9. Find out if you could get energy efficiency grants or free cash
There are a number of grants and schemes that are available to help you with your energy bills
- Winter Fuel Payment – This is Between £100 – £300 for those born before 26th September 1955
- Warm Home Discount – This is rewarded to pensioners and for people on certain benefit and is worth £140 – See here for more details.
- Check with your energy supplier for any loft Insulation and boiler costs.
- The Bolier Upgrade Scheme available from April 2022 will allow up to £5000 to replace gas and oil heating with a low-carbon heating solution.
10. Finally, just some quick energy-saving tips
- Don’t leave your devices on standby although they may be using less power. Although newer devices will have stricter consumption limits when in standby mode it might not be true for older devices. You can save £55 a year according to Energy Savings Trust.

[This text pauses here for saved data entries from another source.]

(* ===== verification/Sessions.v ===== *)
(** * Session accounting (crates/mecmcp-transport/src/session.rs)

    The tracker of live MCP sessions: the global cap on an atomic counter, the
    cap per token on a mutex-protected table with reservations, idle and
    lifetime expiry.  The operations are split at every point where another
    thread can run, and the steps of any number of threads interleave. *)

From S2P Require Import Prelude.

Open Scope list_scope.

(** ** The token table: every operation runs under the mutex *)

Abbreviation SessionId := string (only parsing).

Record TokenSessionState := {
  counts : gmap string N;
  sessions : gmap SessionId string;
  pending_reservations : N;
  created_unbound : gset SessionId;
  closed_before_bind : gset SessionId;
}.

Definition empty_token_state : TokenSessionState := {|
  counts := ∅; sessions := ∅; pending_reservations := 0;
  created_unbound := ∅; closed_before_bind := ∅ |}.

Definition set_counts (c : gmap string N) (s : TokenSessionState) : TokenSessionState := {|
  counts := c; sessions := sessions s; pending_reservations := pending_reservations s;
  created_unbound := created_unbound s; closed_before_bind := closed_before_bind s |}.

Definition decrement_token (token : string) (s : TokenSessionState) : TokenSessionState :=
  match counts s !! token with
  | Some count =>
      if (1 <? count)%N then set_counts (<[token := (count - 1)%N]> (counts s)) s
      else set_counts (delete token (counts s)) s
  | None => s
  end.

(** A reservation is always pending here, so the subtraction is exact. *)
Definition complete_pending_reservation (s : TokenSessionState) : TokenSessionState :=
  let pending := (pending_reservations s - 1)%N in
  {| counts := counts s; sessions := sessions s; pending_reservations := pending;
     created_unbound := if (pending =? 0)%N then ∅ else created_unbound s;
     closed_before_bind := if (pending =? 0)%N then ∅ else closed_before_bind s |}.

- Only boil the right amount of water in your kettle for what you need.
- Dry the washing outside instead of wasting money on using the tumble dryer.
- Try to use dishwashers and washing machines when they’re full and wash clothes at 30C where possible and try and reduce your use by one run per week and you can save £28 per year.
- Make sure you clean washing machines, tumble dryers and fridge freezers filters so they run at their best. Also, make sure fridges and freezers are defrosted regularly if they do not have an auto-defrost function to help keep their temperature down
- Using a smart meter shows you how much every you are using in real-time and the costs incurred. By monitoring this you can see where you may be able to cut back.